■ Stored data
(** X3: the mean has one entry per column, and the covariance matrix
    is square of that size and symmetric, special values included. *)
Theorem statistics_shape_symmetric (df : DataFrame) :
  let m := length (columns df) in
  length (mean df) = m /\
  length (cov df) = m /\
  Forall (fun r => length r = m) (cov df) /\
  forall i j, (i < m)%nat -> (j < m)%nat ->
    nth j (nth i (cov df) []) NaN = nth i (nth j (cov df) []) NaN.
Proof.
  intros m. unfold m. split; [|split; [|split]].
  - unfold mean. now rewrite length_map, length_seq.
  - unfold cov. now rewrite length_map, length_seq.
  - unfold cov. apply Forall_forall. intros r Hr.
    apply in_map_iff in Hr as [i [<- _]]. now rewrite length_map, length_seq.
  - intros i j Hi Hj. rewrite !cov_nth by assumption. apply cov_entry_comm.
Qed.

(** ** Prices that are finite and not zero *)

Lemma pct_usable (p prev : float) : usable p -> usable prev -> isnan (p / prev - 1) = false.
Proof.
  intros [Fp _] [Fq Zq]. unfold isnan. rewrite sub_one_nan.
  now apply div_finite_not_nan.
Qed.

Lemma pct_row_clean (r prev : Series) :
  Forall usable r -> Forall usable prev ->
  existsb isnan (map (fun p => fst p / snd p - 1) (combine r prev)) = false.
Proof.
  intros Hr. revert prev. induction Hr as [|p r Hp _ IH]; intros prev Hq; [reflexivity|].
  destruct Hq as [|q prev Hq Hprev]; [reflexivity|].
  cbn [combine map existsb fst snd]. rewrite (pct_usable p q Hp Hq). now apply IH.
Qed.
(** The copy loop that starts past the end of the array. *)
Lemma copyPage_past (lastObservations : list PointFeature) (n : nat)
    (i : Z) (outFeatures : list (option PointFeature)) :
  len outFeatures <= i ->
  i + Z.of_nat (S n) <= 4294967295 ->
  copyPage (S n) i lastObservations outFeatures
  = outFeatures ++ repeat None (Z.to_nat (i - len outFeatures))
    ++ map (get lastObservations) (range i (S n)).
Proof.
  intros Hpast Hmax. pose proof (len_nonneg outFeatures) as Hnonneg.
  cbn [copyPage]. rewrite range_cons. cbn [map].
  assert (Hwrite : arraySet outFeatures i (get lastObservations i)
                   = (outFeatures
                      ++ repeat None (Z.to_nat (i - len outFeatures))
                      ++ [get lastObservations i]) ++ repeat None 0).
  { unfold arraySet.
    destruct (Z.ltb_spec i 0) as [ | _]; [ lia | ].
    destruct (Z.ltb_spec 4294967294 i) as [ | _]; [ lia | ].
    destruct (Z.ltb_spec i (len outFeatures)) as [ | _]; [ lia | ].
    cbn [repeat]. rewrite app_nil_r. reflexivity. }
  rewrite Hwrite, copyPage_from.
  - cbn [Nat.sub repeat]. rewrite app_nil_r, <- !app_assoc. reflexivity.
  - rewrite !len_app. unfold len in *. rewrite repeat_length.
    cbn [length]. lia.
  - lia.
Qed.

(** One turn or more of the copy loop over array indices, on an array of
    empty slots that ends no later than the loop does. *)
Lemma copyPage_layout (lastObservations : list PointFeature)
    (n count : nat) (start : Z) :
  0 <= start ->
  start + Z.of_nat (S n) <= 4294967295 ->
  Z.of_nat count <= start + Z.of_nat (S n) ->
  copyPage (S n) start lastObservations (repeat None count)
  = repeat None (Z.to_nat start)
    ++ map (get lastObservations) (range start (S n)).
Proof.
  intros Hstart Hmax Hcount.
  destruct (Z.le_gt_cases (Z.of_nat count) start) as [Hpast | Hin].
  - rewrite copyPage_past
      by (try (unfold len; rewrite repeat_length); lia).
    unfold len. rewrite repeat_length, app_assoc, <- repeat_app.
    replace (count + Z.to_nat (start - Z.of_nat count))%nat
      with (Z.to_nat start) by lia.
    reflexivity.
  - replace (repeat (@None PointFeature) count)
      with (repeat (@None PointFeature) (Z.to_nat start)
            ++ repeat None (count - Z.to_nat start))
      by (rewrite <- repeat_app; f_equal; lia).
    rewrite copyPage_from
      by (try (unfold len; rewrite repeat_length); lia).
    replace (count - Z.to_nat start - S n)%nat with 0%nat by lia.
    cbn [repeat]. rewrite app_nil_r. reflexivity.
Qed.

■ What this task involves
Each line above that contains the word "PointFeature" must be copied.

■ Solution to this problem
Lemma copyPage_past (lastObservations : list PointFeature) (n : nat)
    (i : Z) (outFeatures : list (option PointFeature)) :
Lemma copyPage_layout (lastObservations : list PointFeature)
  - replace (repeat (@None PointFeature) count)
      with (repeat (@None PointFeature) (Z.to_nat start)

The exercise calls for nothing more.